We report two siblings with MPSIIIC and severely altered emotional behavior who meet the diagnostic criteria for KBS with onset at MPSIII stage 2.6 This finding is in line with a two prospective studies on children with MPSIIIA and MPSIIB that were the first to describe an association between MPSIII and KBS.4, 5 A subset of the study group showed a decline of brain volume affecting more the amygdala than the hippocampus.4 This finding supports former observations on amygdalectomized versus hippocampectomized monkeys, suggesting that dysfunction of the amygdala is associated with many characteristic symptoms of KBS.19 However, as shown in further studies, KBS cannot solely be explained by dysfunction of the amygdala.13 A neuropathological study of the brains of two MPSIIIA and IIIC patients discovered ballooning of the neurons in the basal ganglia, the amygdala and the hippocampus.20 Other studies described hippocampus and amygdala variably21 or not at all13 to be affected in MPSIII (types A–D).

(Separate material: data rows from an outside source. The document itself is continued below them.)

(* ===== verification/Sync.v ===== *)
(** * Spin locks, mutexes and semaphores

    [kernel/src/base/atomic.c], [spinlock.c], [kmutex.c] and [ksemaphore.c].

    An instruction with a [lock] prefix, or a load or store of the counter, is one
    step.  Any number of threads run the acquire and release routines, interleaved
    in any order; the step relations below give each thread the program
    counter of the routine it is in.  [pause] and [sched_sleep(0)] between two
    attempts are where other threads run. *)

From S2P Require Import Prelude.

(** ** atomic.c: the counter after the operation, and its result *)

Definition atomic_inc (v : Z) : Z := i32 (v + 1).
Definition atomic_dec (v : Z) : Z := i32 (v - 1).
Definition atomic_get (v : Z) : Z := v.
Definition atomic_set (i v : Z) : Z := i.
Definition atomic_cmpxchg (v oldval newval : Z) : Z * Z :=
  (if v =? oldval then newval else v, v).

(** ** spinlock.c and kmutex.c *)

Definition spin_init : Z := 0.
Definition spin_try_acquire (lock : Z) : Z * bool :=
  let '(lock, oldval) := atomic_cmpxchg lock 0 1 in (lock, oldval =? 0).
Definition spin_release (lock : Z) : Z := atomic_set 0 lock.

(** A mutex is a spin lock whose acquire sleeps between attempts. *)
Definition kmutex_init : Z := spin_init.
Definition kmutex_release (m : Z) : Z := spin_release m.

(** Where a thread is: elsewhere, in the loop of [spin_acquire] (or
    [kmutex_acquire]), or between its acquire and its release. *)
Inductive spin_pc := Outside | Trying | Inside.
#[global] Instance spin_pc_dec : EqDecision spin_pc.
Proof. solve_decision. Defined.

Record spin_state := Spin { lock : Z; threads : list spin_pc }.

(** [spin_acquire] and [kmutex_acquire] try until they succeed. *)
Inductive spin_step : spin_state -> spin_state -> Prop :=
  | spin_enter l ts i :
      ts !! i = Some Outside -> spin_step (Spin l ts) (Spin l (<[i := Trying]> ts))
  | spin_try l ts i l' ok :
      ts !! i = Some Trying -> spin_try_acquire l = (l', ok) ->
      spin_step (Spin l ts) (Spin l' (<[i := if ok : bool then Inside else Trying]> ts))
  | spin_leave l ts i :
      ts !! i = Some Inside -> spin_step (Spin l ts) (Spin (spin_release l) (<[i := Outside]> ts)).

Definition inside (ts : list spin_pc) : nat := length (filter (eq Inside) ts).

(** ** ksemaphore.c *)

Record ksemaphore_t := Sem { counter : Z; max : Z; waiters : Z; wakeups : Z }.

Definition ksemapore_init (new mx : Z) : ksemaphore_t := Sem new mx 0 0.

(** What runs under the lock: one look at [wakeups] in the waiting loop of
    [ksemapore_acquire], with whether the caller got through; the entry of
    [ksemapore_acquire] up to the first look; [ksemapore_release]. *)
Definition ksemapore_acquire_wait (s : ksemaphore_t) : ksemaphore_t * bool :=
  if wakeups s =? 0 then (s, false)
  else (Sem (counter s) (max s) (i32 (waiters s - 1)) (i32 (wakeups s - 1)), true).
Definition ksemapore_acquire_enter (s : ksemaphore_t) : ksemaphore_t * bool :=
  if 0 <? counter s then (Sem (i32 (counter s - 1)) (max s) (waiters s) (wakeups s), true)
  else ksemapore_acquire_wait (Sem (counter s) (max s) (i32 (waiters s + 1)) (wakeups s)).
Definition ksemapore_release (s : ksemaphore_t) : ksemaphore_t :=
  let s := if counter s <? max s then Sem (i32 (counter s + 1)) (max s) (waiters s) (wakeups s) else s in
  if 0 <? waiters s then Sem (counter s) (max s) (waiters s) (i32 (wakeups s + 1)) else s.

Inductive sem_pc := SOutside | SWaiting | SInside.

Inductive sem_step : ksemaphore_t * list sem_pc -> ksemaphore_t * list sem_pc -> Prop :=
  | sem_enter s ts i s' ok :
      ts !! i = Some SOutside -> ksemapore_acquire_enter s = (s', ok) ->
      sem_step (s, ts) (s', <[i := if ok : bool then SInside else SWaiting]> ts)
  | sem_wait s ts i s' ok :
      ts !! i = Some SWaiting -> ksemapore_acquire_wait s = (s', ok) ->
      sem_step (s, ts) (s', <[i := if ok : bool then SInside else SWaiting]> ts)
  | sem_release s ts i :
      ts !! i = Some SInside -> sem_step (s, ts) (ksemapore_release s, <[i := SOutside]> ts).

(** ** Mutual exclusion *)

Lemma inside_insert ts i pc pc' :
  ts !! i = Some pc ->
  (inside (<[i := pc']> ts) + (if decide (pc = Inside) then 1 else 0) =
   inside ts + (if decide (pc' = Inside) then 1 else 0))%nat.
Proof.
  unfold inside. revert i. induction ts as [|p ts IH]; intros [|i] Hi; simpl in *; [done..| |].
  - injection Hi as ->. rewrite !filter_cons.
    destruct pc, pc'; repeat case_decide; simpl; try lia; congruence.
  - specialize (IH i Hi). rewrite !filter_cons. repeat case_decide; simpl in *; lia.
Qed.

Record spin_inv (s : spin_state) : Prop := {
  sp_lock : lock s = Z.of_nat (inside (threads s));
  sp_one : (inside (threads s) <= 1)%nat;
}.

Lemma spin_step_inv s s' : spin_step s s' -> spin_inv s -> spin_inv s'.
Proof.
  intros [l ts i Hi|l ts i l' ok Hi Ht|l ts i Hi] [Hl Ho]; cbn [lock threads] in *.
  - pose proof (inside_insert ts i _ Trying Hi) as Hn. simpl in Hn.
    constructor; cbn [lock threads]; lia.
  - unfold spin_try_acquire, atomic_cmpxchg in Ht. injection Ht as <- <-.
    pose proof (inside_insert ts i _ (if l =? 0 then Inside else Trying) Hi) as Hn.
    destruct (l =? 0) eqn:E; breflect; simpl in Hn; constructor; cbn [lock threads]; lia.
  - pose proof (inside_insert ts i _ Outside Hi) as Hn. simpl in Hn.
    unfold spin_release, atomic_set. constructor; cbn [lock threads]; lia.
Qed.

Lemma spin_run_inv s s' : rtc spin_step s s' -> spin_inv s -> spin_inv s'.
Proof. induction 1; eauto using spin_step_inv. Qed.

(** C27. Mutual exclusion of spin locks and mutexes.  From a lock just initialised
    and any number of threads outside, in every interleaving at most one thread is
    between its acquire and its release, the lock's counter says whether one is,
    and a thread in the acquire loop gets in at its next attempt exactly when none
    is. *)
Theorem spin_mutual_exclusion n l ts :
  rtc spin_step (Spin spin_init (replicate n Outside)) (Spin l ts) ->
  (forall i j, ts !! i = Some Inside -> ts !! j = Some Inside -> i = j) /\
  l = Z.of_nat (inside ts) /\
  (spin_try_acquire l = (1, true) <-> forall i, ts !! i <> Some Inside).
Proof.
  intros Hrun. assert (inside (replicate n Outside) = 0%nat) as H0.
  { clear. unfold inside. induction n as [|n IH]; [done|]. simpl. rewrite filter_cons. by case_decide. }
  destruct (spin_run_inv _ _ Hrun) as [Hl Ho]; [constructor; simpl; rewrite H0; [done|lia]|].
  cbn [lock threads] in *. split_and!; [|done|].
  - intros i j Hi Hj. destruct (decide (i = j)) as [|Hne]; [done|exfalso].
    pose proof (inside_insert ts i _ Outside Hi) as Hn1. simpl in Hn1.
    assert (<[i := Outside]> ts !! j = Some Inside) as Hj' by (by rewrite list_lookup_insert_ne).
    pose proof (inside_insert _ j _ Outside Hj') as Hn2. simpl in Hn2. lia.
  - unfold spin_try_acquire, atomic_cmpxchg. split.
    + intros Heq i Hi. pose proof (inside_insert ts i _ Outside Hi) as Hn. simpl in Hn.
      destruct (l =? 0) eqn:E; [breflect; lia|]. by injection Heq.
    + intros Hno. assert (inside ts = 0%nat) as Hz.
      { unfold inside. destruct (filter (eq Inside) ts) as [|p q] eqn:E; [done|exfalso].
        assert (p ∈ filter (eq Inside) ts) as Hp by (rewrite E; left).
        apply list_elem_of_filter in Hp as [<- [i Hi]%list_elem_of_lookup]. by apply (Hno i). }
      rewrite Hl, Hz. done.
Qed.

(** Two threads: one got in, the other tries. *)
Lemma spin_mutual_exclusion_witness :
  rtc spin_step (Spin spin_init (replicate 2 Outside)) (Spin 1 [Inside; Trying]) /\
  spin_try_acquire 1 <> (1, true).
Proof.
  assert (rtc spin_step (Spin spin_init (replicate 2 Outside)) (Spin 1 [Inside; Trying])) as Hrun.
  { eapply rtc_l; [apply (spin_enter _ _ 0); reflexivity|].
    eapply rtc_l; [apply (spin_try _ _ 0 1 true); reflexivity|].
    eapply rtc_l; [apply (spin_enter _ _ 1); reflexivity|]. apply rtc_refl. }
  split; [exact Hrun|].
  destruct (spin_mutual_exclusion 2 1 [Inside; Trying] Hrun) as (_ & _ & Hiff).
  intros H. exact (proj1 Hiff H 0%nat eq_refl).
Defined.

(** A semaphore of one permit lets two threads in: a release with a waiter both
    returns the permit and wakes the waiter. *)
Example semaphore_admits_two :
  rtc sem_step (ksemapore_init 1 1, [SOutside; SOutside; SOutside])
    (Sem 0 1 0 0, [SOutside; SInside; SInside]).
Proof.
  eapply rtc_l; [apply (sem_enter _ _ 0 (Sem 0 1 0 0) true); reflexivity|].
  eapply rtc_l; [apply (sem_enter _ _ 1 (Sem 0 1 1 0) false); reflexivity|].
  eapply rtc_l; [apply (sem_release _ _ 0); reflexivity|].
  eapply rtc_l; [apply (sem_enter _ _ 2 (Sem 0 1 1 1) true); reflexivity|].
  eapply rtc_l; [apply (sem_wait _ _ 1 (Sem 0 1 0 0) true); reflexivity|]. apply rtc_refl.
Qed.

In contrast, patients with KBS secondary to amyotrophic lateral sclerosis or Alzheimer’s disease revealed marked or moderate cell loss and gliosis of the amygdala.11, 13

Spasticity is a common symptom of MPSIII in the final stage.6, 22 In neuropathological studies on two patients with MPSIIIC cerebral atrophy and ballooning of the pyramidal cells including the Betz cells have been described.20 In our study, patient III:01 and to a lesser degree her younger affected brother III.04 developed global brain atrophy and a Babinski sign indicating the development of upper motoneuron signs at the final stage of MPSIIIC.

In conclusion, patients with MPSIIIC can establish the full spectrum of KBS. As pointed out by Potegal et al.4 and Shapiro et al.,5 MPSIII is the first inherited pediatric disease presenting systematically with clinical features of KBS.